During the show, the company announced that they had begun the process of obtaining Supplemental Type Certification (STC) for Galileo on the Bombardier Challenger 300 series.
"As a general product strategy, Gogo always does an STC, and owns that STC so that we can get PMA [parts manufacture approval] and have the certification path for our own products," Aguirre says.
"That's standard, but what makes it unique with the Galileo project is that this is new antenna technology, new satellite technology, so we recognized that we need to do this on an aircraft that we can demo all around the world to create confidence in the product and the service. From a development standpoint, we've removed every single risk from the program."

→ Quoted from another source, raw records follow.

(** * TypeFlow typing engine (engine.js): session engine, history store and
      suggestion ranking, as a shallow embedding.

    Conventions of the embedding.
    - A JS string is its sequence of UTF-16 code units ([jsstring]); the
      target text after [text.split('')] is a list of one-unit strings,
      kept as the list of their units.
    - JS numbers are IEEE doubles.  A finite double is followed as the
      rational it denotes ([Q]); the three non-finite values appear in
      [jsnum], which is what a division can return.  Counters ([cursor],
      [errors], map counts) only ever hold small non-negative integers and
      are [nat].  Clock readings and scroll offsets, their sums and
      differences, and the quotient of one of them by a constant of which
      the code takes the integer part (elapsed seconds, histogram bucket,
      first visible row) are followed exactly, as is the error reduction
      of app.js.  The other quotients and products that decide a reported
      number (accuracy, WPM, the latency average and percentile index) and
      every operation on a suggestion score are rounded to the nearest
      double by [b64], as the machine does; the exponent range of the
      format is not followed, none of these values coming near its limits.
    - The two clocks ([performance.now()], [Date]) are inputs: every call
      that reads one receives the reading as an argument.
    - The four optional callbacks are recorded in a trace of [event]s, in
      call order; the History Store is given by the entries saved into it,
      newest first, and read through the JSON text that holds them.
    - [generateSuggestions] is given twice: on the contents of its
      arguments, and as a call on a heap of objects in which the caller's
      arrays, sessions and error maps are reached through references. *)

From Stdlib Require Import ZArith NArith QArith Qround Qminmax Qabs Qpower Lia Lqa.
From Stdlib Require Import Sorted Permutation String Ascii.
From Stdlib Require Import PrimFloat FloatOps SpecFloat.
From Stdlib Require Qcanon.
From stdpp Require Import gmap list fin_maps.

Local Open Scope nat_scope.

(** ** Strings *)

Abbreviation code_unit := N.
Abbreviation jsstring := (list N).

(** An ASCII literal as a JS string. *)
Definition js (s : string) : jsstring :=
  map N_of_ascii (list_ascii_of_string s).

(** U+2192, the arrow of [expected + '→' + key]. *)
Definition arrow : code_unit := 8594%N.

(** [ToString] of a text cell: [testText[i]] is a one-unit string or
    [undefined]. *)
Definition ToString (x : option code_unit) : jsstring :=
  match x with
  | Some c => [c]
  | None => js "undefined"
  end.

(** ** Numbers *)

Inductive jsnum : Type :=
  | Fin (q : Q)
  | PosInfinity
  | NegInfinity
  | NaN.

(** [a / b] on two finite doubles, the divisor being [+0] when it is zero;
    the exact quotient. *)
Definition js_div (a b : Q) : jsnum :=
  if Qeq_bool b 0 then
    if Qeq_bool a 0 then NaN
    else if Qle_bool 0 a then PosInfinity else NegInfinity
  else Fin (a / b).

(** [x || 0]: the falsy numbers are [0] and [NaN]. *)
Definition or_zero (x : jsnum) : jsnum :=
  match x with
  | NaN => Fin 0
  | Fin q => if Qeq_bool q 0 then Fin 0 else Fin q
  | _ => x
  end.

(** [Math.round]: nearest integer, ties towards +Infinity. *)
Definition Math_round_Q (q : Q) : Z := Qfloor (q + (1 # 2)).

Definition Math_round (x : jsnum) : jsnum :=
  match x with
  | Fin q => Fin (inject_Z (Math_round_Q q))
  | _ => x
  end.

(** [+x.toFixed(1)]: the multiple [n / 10] of 0.1 nearest to the value of
    the double [x], the larger [n] on a tie for a positive [x]; the result
    is the double written with that one decimal, given by the decimal. *)
Definition toFixed1 (x : Q) : Q :=
  let n := Qfloor (Qabs x * 10 + (1 # 2)) in
  Qred ((if Qle_bool 0 x then n else (- n)%Z) # 10).

Definition Qlt_bool (a b : Q) : bool := negb (Qle_bool b a).

(** [floor (log2 x)] of a positive number. *)
Definition exponent (x : Q) : Z :=
  let e := (Z.log2 (Qnum x) - Z.log2 (Zpos (Qden x)))%Z in
  if Qle_bool (2 ^ e) x then e else (e - 1)%Z.

(** The nearest integer, a tie going to the even one. *)
Definition rne (x : Q) : Z :=
  let f := Qfloor x in
  match (x - inject_Z f ?= 1 # 2)%Q with
  | Lt => f
  | Gt => (f + 1)%Z
  | Eq => if Z.even f then f else (f + 1)%Z
  end.

(** The double nearest to a real number, which is what an arithmetic
    operation returns for its exact result: a significand of 53 bits, a
    tie going to the even significand.  The result is in lowest terms. *)
Definition b64 (x : Q) : Q :=
  if Qeq_bool x 0 then 0%Q
  else
    let a := Qabs x in
    let k := (exponent a - 52)%Z in
    let r := Qred (inject_Z (rne (a * 2 ^ (- k))) * 2 ^ k) in
    if Qle_bool 0 x then r else (- r)%Q.

(** [a / b] on two finite doubles, rounded. *)
Definition js_quotient (a b : Q) : jsnum :=
  match js_div a b with
  | Fin q => Fin (b64 q)
  | x => x
  end.

(** The rational a machine double denotes, to compare [b64] with the
    machine's own arithmetic. *)
Definition Q_of_float (f : float) : option Q :=
  match Prim2SF f with
  | S754_zero _ => Some 0%Q
  | S754_finite s m e =>
      Some (Qred ((if s then -1 else 1) * inject_Z (Zpos m) * 2 ^ e))
  | _ => None
  end.

Definition of_nat (n : nat) : Q := inject_Z (Z.of_nat n).

(** [arr.sort(cmp)]: the sort is stable; [cmp a b > 0] puts [b] first. *)
Fixpoint sort_insert {A} (cmp : A → A → Q) (x : A) (l : list A) : list A :=
  match l with
  | [] => [x]
  | y :: l' =>
      if Qlt_bool 0 (cmp x y) then y :: sort_insert cmp x l'
      else x :: y :: l'
  end.

Definition js_sort {A} (cmp : A → A → Q) (l : list A) : list A :=
  foldr (sort_insert cmp) [] l.

(** ** Session engine state *)

Record TypingEngine : Type := {
  testText : list code_unit;
  cursor : nat;
  errors : nat;
  errorMap : gmap jsstring nat;
  timestamps : list Q;
  sessionStart : option Q;
  latencies : list Q;
  latencyBuckets : gmap Z nat;
  confusions : gmap jsstring nat
}.

Inductive status : Type := correct | current | pending.

Record textState : Type := {
  chars : list (code_unit * status);
  ts_cursor : nat;
  total : nat
}.

Record stats : Type := {
  st_wpm : jsnum;
  st_accuracy : Q;
  st_errors : nat;
  st_elapsed : Z
}.

Record latencyStats : Type := {
  count : nat;
  avg : Q;
  p50 : Q;
  p90 : Q;
  p99 : Q
}.

(** A session record, the type [W] being that of its [wpm] field. *)
Record record (W : Type) : Type := {
  id : Z;
  timestamp : Z;
  rec_length : nat;
  rec_errors : nat;
  rec_accuracy : Q;
  rec_wpm : W;
  rec_errorMap : gmap jsstring nat;
  latency : option latencyStats;
  rec_confusions : gmap jsstring nat
}.
Arguments id {W} _.
Arguments timestamp {W} _.
Arguments rec_length {W} _.
Arguments rec_errors {W} _.
Arguments rec_accuracy {W} _.
Arguments rec_wpm {W} _.
Arguments rec_errorMap {W} _.
Arguments latency {W} _.
Arguments rec_confusions {W} _.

Before now, Gogo had published extensive information about the improvements to on-board services that the Galileo system offers by utilizing connectivity OneWeb's low-Earth-orbit (LEO) constellation, including the speed and other capability improvements it represents are detailed in measurable performance metrics.
Now during EBACE, customers have had a chance to see the system in action. Aguirre says this—and the opportunity they have been afforded by the customer who is allowing them to use the G4 to showcase Galileo globally—is proving transformational in getting the message across.
"When you sit down on an aircraft and you see two Netflix going on, somebody playing a Nintendo game, and then somebody Facetiming at the same time, all of a sudden that nebulous figure of 50 Mbps, which nobody knows what it really means, suddenly becomes real," he says. "Then it's like, 'Oh my gosh—I can do what I want?' And the answer is 'Yes'. That's the number one reaction that we get."
The company's ongoing patent dispute with SmartSky has had no impact on development or deployment of Galileo—"or on the sales," Aguirre adds—nor does the company have any concerns that the name it has chosen for the system risks causing confusion in the marketplace with the European global positioning system.
The first element of the name that appealed was the coincidence that the final three letters correspond to the OneSky constellation's altitude. But there were other characteristics associated with the Italian astronomer that the company believes their work shares.
"A lot of people think he invented the telescope," Aguirre says. "He didn't invent the telescope—he improved it and perfected it. Our product offering did not invent satellite communication—we're just improving it and perfecting it for business aviation. Also, he went against common knowledge and expectations of his day, and we're doing the same thing. We're not just introducing new technology, we're changing the performance parameters, the cost parameters, the operational parameters. We're following in his footsteps."